A few days back, we mentioned that Meaford had an interesting link to the environmental movement. Back in the autumn of 1864, the wanderings of 26 year-old John Muir led him along the road from Owen Sound to a magnificient view of Georgian Bay and the tiny village of Meaford nestled below. (Now, theories vary on his actual route, but we’re going with Scott Cameron’s thesis that he hiked from Owen Sound.)
There, Muir met his younger brother Dan, and before long, the two presented themselves at Meaford’s Trout Hollow Mill and handle factory, seeking work and a place to stay for the winter.
John Muir would spend the next 16 months in Meaford at Trout Hollow.

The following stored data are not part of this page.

(* ===== verification/TrustRoot.v ===== *)
(** * Trust roots, conferrals and the walks over them

    [src/src/federation/trust_root.rs]: the job labels of [delegates_to] rows, the
    trust-root verdict with its edge, charter and holder legs, grant rotation, the walk
    that asks whether a subject holds a scope from a root the user trusts, the transit and
    serve-tier resolvers, and the accord-root rule of the relay gate. With them
    [required_signatures]'s family reading, [count_distinct_roster_scrubs] of
    [reverse_quorum.rs], [charter_in_force] of [canonical_community.rs] and
    [has_accord_conferred_role_over_roster] of [admission.rs].

    A walk reads one directory at one moment: its reads are the fields of [Directory], each
    of which may fail, and the clock is an argument. The loop over the pages of a query is
    one read; [TrustBounded] discharges it by the walk of [Query]. *)

From Stdlib Require Import ZArith NArith Lia Ascii String.
From stdpp Require Import base list strings gmap sorting.
From S2P Require Import Prelude RustStd Json Precedence ReverseQuorum Consensus Matcher Query.

Open Scope string_scope.
Open Scope list_scope.
Open Scope persist_scope.

(** ** Jobs of a [delegates_to] row *)

Definition contains (l : list string) (s : string) : bool := existsb (fun x => x =s s) l.

Definition ACCORD_HEARTBEAT_DIMENSION := "accord:lifecycle:v1".
Definition TRUST_CHARTER_DIMENSION := "trust:charter:v1".
Definition TRUST_CONFERS_DIMENSION := "trust:confers:v1".
Definition TRUST_ACCEPTS_DIMENSION := "trust:accepts:v1".
Definition TRUST_JOB_DIMENSIONS : list string :=
  [TRUST_CHARTER_DIMENSION; TRUST_CONFERS_DIMENSION; TRUST_ACCEPTS_DIMENSION].

Definition job_dimension_admits (env : Value) (expected : string) : bool :=
  match envelope_dimension env with
  | Some d => if contains TRUST_JOB_DIMENSIONS d then d =s expected else true
  | None => true
  end.

Definition names_no_trust_job (env : Value) : bool :=
  negb (is_some_and (envelope_dimension env) (contains TRUST_JOB_DIMENSIONS)).

Definition jobs_other_than (expected : string) : list string :=
  List.filter (fun d => d <>s expected) TRUST_JOB_DIMENSIONS.

(** [envelope.rs], [enum ScopeSet], as serde reads it untagged. *)
Inductive ScopeSet := One (s : string) | Many (l : list string).

Definition ScopeSet_from_value (v : Value) : option ScopeSet :=
  match v with
  | Str s => Some (One s)
  | Array l => ts ← mapM as_str l; Some (Many ts)
  | _ => None
  end.

Definition ScopeSet_contains (s : ScopeSet) (token : string) : bool :=
  match s with One x => x =s token | Many l => contains l token end.

Definition scope_contains (env : Value) (token : string) : bool :=
  match (v ← get env "scope"; ScopeSet_from_value v) with
  | Some s => ScopeSet_contains s token
  | None => false
  end.

Definition INFRA_ATTEST_SCOPE := "infra:attest".
Definition INFRA_SERVE_SCOPE := "infra:serve".
Definition INFRA_TRANSPORT := "infra:transport".
Definition CHARTER_PRE_ROTATION_FIELD := "pre_rotation_commitment".

(** [b.is_ascii_hexdigit() && !b.is_ascii_uppercase()]. *)
Definition lower_hex (a : ascii) : bool :=
  let n := N_of_ascii a in
  (((48 <=? n) && (n <=? 57)) || ((97 <=? n) && (n <=? 102)))%N.

Fixpoint all_bytes (f : ascii -> bool) (s : string) : bool :=
  match s with EmptyString => true | String a s' => f a && all_bytes f s' end.

Definition charter_commitment_well_formed (env : Value) : bool :=
  match get_str env CHARTER_PRE_ROTATION_FIELD with
  | Some h => Nat.eqb (String.length h) 64 && all_bytes lower_hex h
  | None => false
  end.

(** ** Liveness of a row *)

Definition is_expired (a : Attestation) (now : instant) : bool :=
  match expires_at a with Some e => (e <=? now)%Z | None => false end.

Definition counts_in_capability_walk (a : Attestation) : bool := tier a =s attestation_tier.FEDERATION.

(** [earlier_bound] and [latest_bound]: [None] never expires. *)
Definition earlier_bound (a b : option instant) : option instant :=
  match a, b with
  | Some x, Some y => Some (Z.min x y)
  | Some x, None => Some x
  | None, other => other
  end.

Fixpoint latest_bound_from (best : option instant) (rows : list Attestation) : option instant :=
  match rows with
  | [] => best
  | r :: rows' =>
      t ← expires_at r;
      latest_bound_from (Some (match best with Some b => Z.max b t | None => t end)) rows'
  end.
Definition latest_bound : list Attestation -> option instant := latest_bound_from None.

(** ** Drills *)

Definition DAY : Z := 86400 * NANOS.
Definition DRILL_GREEN_MAX_DAYS : Z := 90.
Definition DRILL_YELLOW_MAX_DAYS : Z := 180.

Inductive DrillFreshness := Green | Yellow | Red.

Definition DrillFreshness_of (age : option Z) : DrillFreshness :=
  match age with
  | Some d => if (d <? DRILL_GREEN_MAX_DAYS * DAY)%Z then Green
              else if (d <? DRILL_YELLOW_MAX_DAYS * DAY)%Z then Yellow else Red
  | None => Red
  end.

(** ** Records of [types.rs] the walks read *)

Record FamilyMember := mk_FamilyMember {
  fm_key_id : string;
  fm_joined_at : instant;
  fm_role : option string;
}.

Record Family := mk_Family {
  family_key_id : string;
  family_name : string;
  family_members : list FamilyMember;
  founded_at : instant;
  consensus_protocol : string;
  consensus_protocol_entrenched : bool;
  dissolved_at : option instant;
  prev_head_digest : string;
  charter_digest : string;
  family_row_hash : string;
}.

Record KeyRecord := mk_KeyRecord {
  kr_key_id : string;
  pubkey_ed25519_base64 : string;
  pubkey_ml_dsa_65_base64 : option string;
  kr_algorithm : string;
  kr_identity_type : string;
  kr_identity_ref : string;
  kr_valid_from : instant;
  kr_valid_until : option instant;
  registration_envelope : Value;
  kr_original_content_hash : string;
  kr_scrub_signature_classical : string;
  kr_scrub_signature_pqc : option string;
  kr_scrub_key_id : string;
  kr_scrub_timestamp : instant;
  kr_pqc_completed_at : option instant;
  kr_persist_row_hash : string;
  capability_roles : list string;
  attestation_evidence : option Value;
  kr_consent_role : option string;
  kr_additional_scrubs : list ScrubSig;
}.

(** [str::trim]: Unicode [White_Space]. *)
Definition WHITE_SPACE : list string :=
  map utf8 [9; 10; 11; 12; 13; 32; 133; 160; 5760; 8192; 8193; 8194; 8195; 8196; 8197; 8198; 8199;
            8200; 8201; 8202; 8232; 8233; 8239; 8287; 12288]%N.
Definition trim (s : string) : string := trim_matches WHITE_SPACE s.

(** [types.rs], [mod identity_type]. *)
Definition NODE := "node".

Definition parse_set (stored : string) : list string :=
  List.filter (fun s => s <>s "") (map trim (split_on "," stored)).

Definition set_contains (stored member : string) : bool := contains (parse_set stored) member.

Definition claims_role (r : KeyRecord) (role : string) : bool :=
  set_contains (kr_identity_type r) role || contains (capability_roles r) role.

(** [Attestation::scrubs]. *)
Definition scrubs (a : Attestation) : list ScrubSig :=
  mk_ScrubSig (scrub_key_id a) (scrub_signature_classical a) (scrub_signature_pqc a) None
  :: additional_scrubs a.

(** ** Verdicts *)

Inductive RootKind := KeyRoot | FamilyRoot | CommunityRoot.

Record CharterQuorum := mk_CharterQuorum {
  distinct_holders : N;
  required : N;
  roster_size : N;
}.

Definition met (q : CharterQuorum) : bool := (required q <=? distinct_holders q)%N.

Record HolderHardware := mk_HolderHardware {
  hh_key_id : string;
  hh_class : option string;
  layer_a : bool;
  layer_b : option bool;
  hh_refusal : option string;
}.

Definition attested (h : HolderHardware) : bool :=
  layer_a h && match layer_b h with Some false => false | _ => true end.

Record TrustRootVerdict := mk_TrustRootVerdict {
  edge_exists : bool;
  root_self_declares : bool;
  charter_has_recovery : bool;
  last_drill_at : option instant;
  drill_freshness : DrillFreshness;
  halt_latched : option bool;
  valid : bool;
  root_kind : RootKind;
  charter_quorum : option CharterQuorum;
  holders_hardware : list HolderHardware;
  holders_hardware_attested : bool;
  bounded_until : option instant;
}.

Inductive ConferralPlane := Delegation | AccordCoScrub | FamilyQuorum.

Record TrustedGrant := mk_TrustedGrant {
  root_key_id : string;
  grant_attestation_id : string;
  grant_verdict : TrustRootVerdict;
  conferral_plane : ConferralPlane;
}.

(** [canonical_community.rs], [enum HeadCharter]. *)
Inductive HeadCharter := HeadKeyRoot | HeadNamed (digest : string) | HeadUnnamed.

Definition HeadCharter_of (digest : string) : HeadCharter :=
  if digest =s "" then HeadUnnamed else HeadNamed digest.

Definition head_admits (h : HeadCharter) (charter : Attestation) : bool :=
  match h with
  | HeadKeyRoot => true
  | HeadNamed digest => persist_row_hash charter =s digest
  | HeadUnnamed => false
  end.
(* ===== verification/Fountain.v ===== *)
(** * Fountain-coded content

    [src/src/fountain/]: content is a signed manifest that is always kept and coded symbols
    that are evicted. [types.rs] (the manifest, the read classes), [admit.rs] (the admission
    gate), [eviction.rs] (tiers and keep-counts), [decay.rs] (the consent clock),
    [retention.rs] (the consent verdict); the sqlite tables of [store/sqlite.rs] with the
    read assembler of [store/fountain_read.rs]; and the triggers of [engine.rs]. *)

From Stdlib Require Import ZArith NArith Lia Ascii String.
From stdpp Require Import base list strings gmap.
From S2P Require Import Prelude RustStd Json Canonical Consent Pressure.

Open Scope string_scope.
Open Scope list_scope.
Open Scope persist_scope.

Definition MANIFEST_VERSION_V1 : N := 1.

(** ** Data *)

Record FountainManifestV1 := mk_manifest {
  fm_content_id : string;
  fm_corpus_kind : string;
  fm_version : N;
  n_source : N;
  k_repair : N;
  symbol_size : N;
  original_content_length : N;
  min_viable_symbols : N;
  symbol_hashes : list string;
  fm_envelope : Value;
  fm_signature : string;
  signature_ml_dsa_65 : string;
  pqc_key_id : string;
}.

Definition total_symbols (m : FountainManifestV1) : N := n_source m + k_repair m.

(** [canonical_value]: the signed members. *)
Definition canonical_value (m : FountainManifestV1) : Value :=
  Object [("content_id", Str (fm_content_id m)); ("corpus_kind", Str (fm_corpus_kind m));
          ("manifest_version", JInt (fm_version m)); ("n_source", JInt (n_source m));
          ("k_repair", JInt (k_repair m)); ("symbol_size", JInt (symbol_size m));
          ("original_content_length", JInt (original_content_length m));
          ("min_viable_symbols", JInt (min_viable_symbols m));
          ("symbol_hashes", Array (map Str (symbol_hashes m))); ("envelope", fm_envelope m)].

Record FountainSymbolV1 := mk_symbol {
  sym_content_id : string;
  symbol_id : N;
  retention_priority : N;
  symbol_bytes : string;
}.

Inductive FountainReadClass := ClassFull | ClassPartial | ClassEnvelopeOnly.
Inductive FountainContent :=
| FullContent (manifest : FountainManifestV1) (symbols : list FountainSymbolV1)
| PartialContent (manifest : FountainManifestV1) (symbols : list FountainSymbolV1) (present : N)
| EnvelopeOnly (manifest : FountainManifestV1).

(** [FountainContent::classify]. *)
Definition classify (present n_source min_viable : N) : FountainReadClass :=
  if (n_source <=? present)%N then ClassFull
  else if (min_viable <=? present)%N then ClassPartial
  else ClassEnvelopeOnly.

Definition content_symbols_of (c : FountainContent) : list FountainSymbolV1 :=
  match c with FullContent _ l => l | PartialContent _ l _ => l | EnvelopeOnly _ => [] end.

(** ** Eviction tiers *)

Inductive FountainTier := TierFull | T2 | T3 | T4 | T5.

#[export] Instance FountainTier_eq_dec : EqDecision FountainTier.
Proof. solve_decision. Defined.

Definition tier_severity (t : FountainTier) : N :=
  match t with TierFull => 0 | T2 => 1 | T3 => 2 | T4 => 3 | T5 => 4 end.

Definition from_pressure (t : PressureTier) : FountainTier :=
  match t with
  | Normal => TierFull | Warn => T2 | Crit => T3 | Stop => T4 | HostAtRisk => T5
  end.

(** [FountainTier::keep_count]. *)
Definition keep_count (t : FountainTier) (m : FountainManifestV1) : N :=
  let n := n_source m in
  let min_viable := N.min (min_viable_symbols m) n in
  match t with
  | TierFull => total_symbols m
  | T2 => n
  | T3 =>
      if (min_viable <? n)%N then
        let mid := (min_viable + (n - min_viable + 1) / 2)%N in
        N.max (N.min mid (n - 1)) min_viable
      else min_viable
  | T4 => min_viable
  | T5 => 0
  end.

(** ** The consent clock *)

Definition TEMPORARY_DECAY_DAYS : Z := 14.
Definition PATTERN_DECAY_DAYS : Z := 90.
Definition DECAY_FRACTION_T2 : F64.t := ratio 1 4.
Definition DECAY_FRACTION_T3 : F64.t := ratio 1 2.
Definition DECAY_FRACTION_T4 : F64.t := ratio 3 4.
Definition DECAY_FRACTION_T5 : F64.t := F64.one.

Inductive ConsentDecayClass := Temporary | Pattern.

Definition window_days (c : ConsentDecayClass) : Z :=
  match c with Temporary => TEMPORARY_DECAY_DAYS | Pattern => PATTERN_DECAY_DAYS end.

(** [ConsentDecayClass::target_tier]; [num_seconds] truncates toward zero. *)
Definition target_tier (c : ConsentDecayClass) (elapsed : Z) : FountainTier :=
  let window := window_days c in
  if (window <=? 0)%Z then if (elapsed <=? 0)%Z then TierFull else T5
  else
  let elapsed_secs := Z.quot elapsed NANOS in
  if (elapsed_secs <=? 0)%Z then TierFull
  else
  let window_secs := (window * 24 * 60 * 60)%Z in
  let fraction := F64.div (F64.of_Z elapsed_secs) (F64.of_Z window_secs) in
  if F64.ltb fraction DECAY_FRACTION_T2 then TierFull
  else if F64.ltb fraction DECAY_FRACTION_T3 then T2
  else if F64.ltb fraction DECAY_FRACTION_T4 then T3
  else if F64.ltb fraction DECAY_FRACTION_T5 then T4
  else T5.

Definition consent_decay_class_from_envelope (envelope : Value) : option ConsentDecayClass :=
  match get_str envelope "consent_decay_class" with
  | Some cls =>
      if cls =s "temporary" then Some Temporary
      else if (cls =s "pattern") || (cls =s "standard") then Some Pattern
      else None
  | None => if is_some (get_str envelope "decay_protocol") then Some Pattern else None
  end.

Definition consent_decay_target_tier (envelope : Value) (admitted_at now : instant)
    : option FountainTier :=
  class ← consent_decay_class_from_envelope envelope;
  Some (target_tier class (now - admitted_at)%Z).

(** ** The consent verdict

    The verdict function belongs to the verify core; what is used of it is that a withdrawn
    consent is always eviction-eligible. *)
Inductive VerifyConsentState := Active | Withdrawn | Unknown.
Inductive RetentionDecision := EvictEligible | DecisionRetainRare | DecisionRetainNonRare.
Inductive RetentionAction := HardDelete | RetainRare | RetainNonRare.

Class RetentionCore := {
  retention_decision : VerifyConsentState -> bool -> RetentionDecision;
  withdrawn_evicts : forall rare, retention_decision Withdrawn rare = EvictEligible;
}.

Instead of leaving at the spring melt with his brother, he signed a contract to produce 12,000 rakes and 30,000 broom handles for the Trout family business. While Muir’s passion for botany directed his wanders, he’d long had an inventive mind, and he now took a close look at the factory’s production process. Within a few months he’d so refined the process, designing new gizmos and automating tasks, that production doubled.
Like others in the years since who have discovered Meaford a perfect community to settle down in, Muir was captured by its beauty. “We live in a retired and romantic hollow,” he wrote in May of 1865. “Our tall, tall, forest trees are now alive and the mingled ocean of blossom and leaves waves and curls and rises in rounded swells farther and farther away… Freshness and beauty are everywhere — flowers are born every hour — living sunlight is poured over all, and every thing and creature is glad — our world is indeed a beautiful one…”
A couple of groups have helped to ensure Muir’s Meaford legacy remains. The Canadian Friends of John Muir have brought new light to his time in Meaford, and the Bighead River Heritage Association has developed and maintained the Trout Hollow Trail, an 8 kilometer hike along both sides of the Bighead River and through the hollow where Muir lived and worked.
The buds are getting ready to burst, and we’ll head down there soon.